Mechanism of depression in cardiac sarcolemmal Na+-K+-ATPase by hypochlorous acid.

Oxidative stress during pathological conditions such as ischemia-reperfusion is known to promote the formation of hypochlorous acid (HOCl) in the heart and to result in depression of cardiac sarcolemmal (SL) Na+-K+-ATPase activity. In this study, we examined the direct effects of HOCl on SL Na+-K+-ATPase from porcine heart. HOCl decreased SL Na+-K+-ATPase activity in a concentration- and time-dependent manner. Characterization of Na+-K+-ATPase activity in the presence of different concentrations of MgATP revealed a decrease in the maximal velocity (Vmax) value, without a change in affinity for MgATP on treatment of SL membranes with 0.1 mM HOCl. The Vmax value of Na+-K+-ATPase, when determined in the presence of different concentrations of Na+, was also decreased, but affinity for Na+ was increased when treated with HOCl. Formation of acylphosphate by SL Na+-K+-ATPase was not affected by HOCl.

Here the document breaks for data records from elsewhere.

Lemma relaying_with_prefix (store : list dict) (pend : list loc) :
  forall (k : nat) (rest : list (option loc)) (r : Request) (error : bool),
    relaying_with error r ->
    send_queue r = map Some pend ++ rest ->
    Forall (fun l => exists d t,
              store !! l = Some d /\ dict_get d "type" = Some t) pend ->
    exists r',
      relay (length pend + k) store r = relay k store r' /\
      relaying_with
        (error || existsb (has_type "error") (map (frame_of store) pend)) r' /\
      send_queue r' = rest /\
      sock_out (sock r') = sock_out (sock r) ++ map (frame_of store) pend.
Proof.
  induction pend as [|l pend IH]; intros k rest r error Hr Hq Hall.
  - exists r. cbn. rewrite app_nil_r, orb_false_r. done.
  - apply Forall_cons in Hall as [(d & t & Hl & Ht) Hall].
    destruct (relaying_with_step store r error l d t (map Some pend ++ rest)
                Hr Hl Ht) as (r' & Hstep & Hr' & Hq' & Hout).
    destruct (IH k rest r' _ Hr' Hq' Hall) as (r'' & H1 & H2 & H3 & H4).
    exists r''. cbn [length plus relay]. destruct Hr as (Hh & Hr).
    rewrite Hh, Hq. cbn [map app]. rewrite Hstep.
    split; [exact H1|]. split.
    { cbn [existsb]. by rewrite orb_assoc. }
    split; [exact H3|].
    rewrite H4, Hout. cbn [map].
    replace (frame_of store l) with (JObj d)
      by (unfold frame_of; by rewrite Hl).
    by rewrite <- app_assoc.
Qed.

(** X8: the handler relays every message that is on its queue before the
    sentinel, each acknowledged by the client, and closes the socket; it
    writes [done] after them exactly when none of them had the type
    [error].  Messages that follow an error message are still relayed. *)
Theorem relay_error_suppresses_done (store : list dict) (pend : list loc)
    (r : Request) :
  relaying r ->
  send_queue r = map Some pend ++ [None] ->
  Forall (fun l => exists d t,
            store !! l = Some d /\ dict_get d "type" = Some t) pend ->
  handler (drain store r) = HReturned /\
  sock_closed (sock (drain store r)) = true /\
  send_queue (drain store r) = [] /\
  sock_out (sock (drain store r)) =
    sock_out (sock r) ++ map (frame_of store) pend ++
    (if existsb (has_type "error") (map (frame_of store) pend)
     then [] else [done_frame]).
Proof.
  intros Hr Hq Hall. unfold drain.
  rewrite Hq, length_app, length_map. cbn [length].
  destruct (relaying_with_prefix store pend 1 [None] r false Hr Hq Hall)
    as (r' & H1 & (Hh & Hb & Hc & Hack) & H3 & H4).
  rewrite H1. cbn [relay]. rewrite Hh, H3. cbn [orb].
  unfold relay_step, relay_finish, send_msg, netstring_write,
    netstring_read, sock_close, mbind, M_bind, mret, M_ret, modify. cbn.
  destruct (existsb _ _); cbn.
  - rewrite H4, app_nil_r. done.
  - rewrite Hb. cbn. rewrite Hack. cbn.
    rewrite H4, <- app_assoc. done.
Qed.

(** ** One dict for two messages *)

(** The handler takes its turn: it relays as many of the pending messages
    as the scheduler lets it. *)
Lemma client_view_suspend_part (w : world) (c : nat) (out : list json)
    (pend : list loc) :
  client_view w c out pend ->
  client_view (suspend w) c
    (out ++ map (frame_of (objs w)) (take (sched (yields w) c) pend))
    (drop (sched (yields w) c) pend).
Proof.
  intros (r & Hr & Hrel & Hout & Hq & Hall).
  set (k := sched (yields w) c).
  destruct (relay_prefix (objs w) (take k pend) (k - length (take k pend))
              (map Some (drop k pend)) r Hrel)
    as (r' & H1 & H2 & H3 & H4 & H5).
  { by rewrite Hq, <- map_app, take_drop. }
  { by apply Forall_take. }
  replace (length (take k pend) + (k - length (take k pend))) with k in H1
    by (rewrite length_take; lia).
  assert (Hrest : relay (k - length (take k pend)) (objs w) r' = r').
  { destruct (decide (k <= length pend)) as [Hk|Hk].
    - by rewrite length_take, Nat.min_l, Nat.sub_diag by lia.
    - apply relay_empty. rewrite H3, drop_ge by lia. done. }
  exists r'. unfold suspend. cbn. rewrite map_lookup_imap, Hr. cbn.
  fold k. rewrite H1, Hrest, H4, Hout.
  repeat split; try done; try apply H2. by apply Forall_drop.
Qed.

(** [to_client] on a dict that may be on the queue already. *)
Lemma client_view_to_client_again (w : world) (c : nat) (out : list json)
    (pend : list loc) (l : loc) (d : dict) (t : string) :
  client_view w c out pend ->
  objs w !! l = Some d ->
  t <> "error" ->
  client_view
    (add_put c (Some l)
       (set_requests (alter (set_send_queue (fun q => q ++ [Some l])) c)
          (set_objs (alter (fun d0 => dict_set d0 "type" (JStr t)) l) w)))
    c out (pend ++ [l]).
Proof.
  intros (r & Hr & Hrel & Hout & Hq & Hall) Hl Ht.
  assert (Hl' : alter (fun d0 => dict_set d0 "type" (JStr t)) l (objs w) !! l
                = Some (dict_set d "type" (JStr t))).
  { by rewrite list_lookup_alter_eq, Hl. }
  assert (Hplain : plain_message (dict_set d "type" (JStr t))).
  { exists t. split; [apply dict_get_set|done]. }
  exists (set_send_queue (fun q => q ++ [Some l]) r). cbn.
  rewrite lookup_alter_eq, Hr. cbn. rewrite Hq, map_app. cbn.
  repeat split; try done; try apply Hrel.
  apply Forall_app. split; [|apply Forall_singleton; eauto].
  eapply Forall_impl; [exact Hall|]. cbn. intros l' (d' & Hl1 & Hd').
  destruct (decide (l' = l)) as [->|Hne]; [eauto|].
  exists d'. by rewrite list_lookup_alter_ne.
Qed.

(** What the client has received once the handler has relayed what it
    finds on its queue. *)
Lemma client_view_frames (w : world) (c : nat) (out : list json)
    (pend : list loc) :
  client_view w c out pend ->
  client_frames w c = out ++ map (frame_of (objs w)) pend.
Proof.
  intros (r & Hr & Hrel & Hout & Hq & Hall).
  unfold client_frames, drain. rewrite Hr.
  destruct (relay_all (objs w) pend (length (send_queue r)) r Hrel Hq Hall)
    as (_ & _ & H3 & _); [by rewrite Hq, length_map|].
  by rewrite H3, Hout.
Qed.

Scatchard plot analysis of [3H]ouabain binding data indicated no significant change in the affinity or maximum binding capacity value for ouabain binding following treatment of SL membranes with HOCl. Western blot analysis of Na+-K+-ATPase subunits in HOCl-treated SL membranes showed a decrease (34 +/- 9% of control) in the beta1-subunit without any change in the alpha1- or alpha2-subunits. These data suggest that the HOCl-induced decrease in SL Na+-K+-ATPase activity may be due to a depression in the beta1-subunit of the enzyme.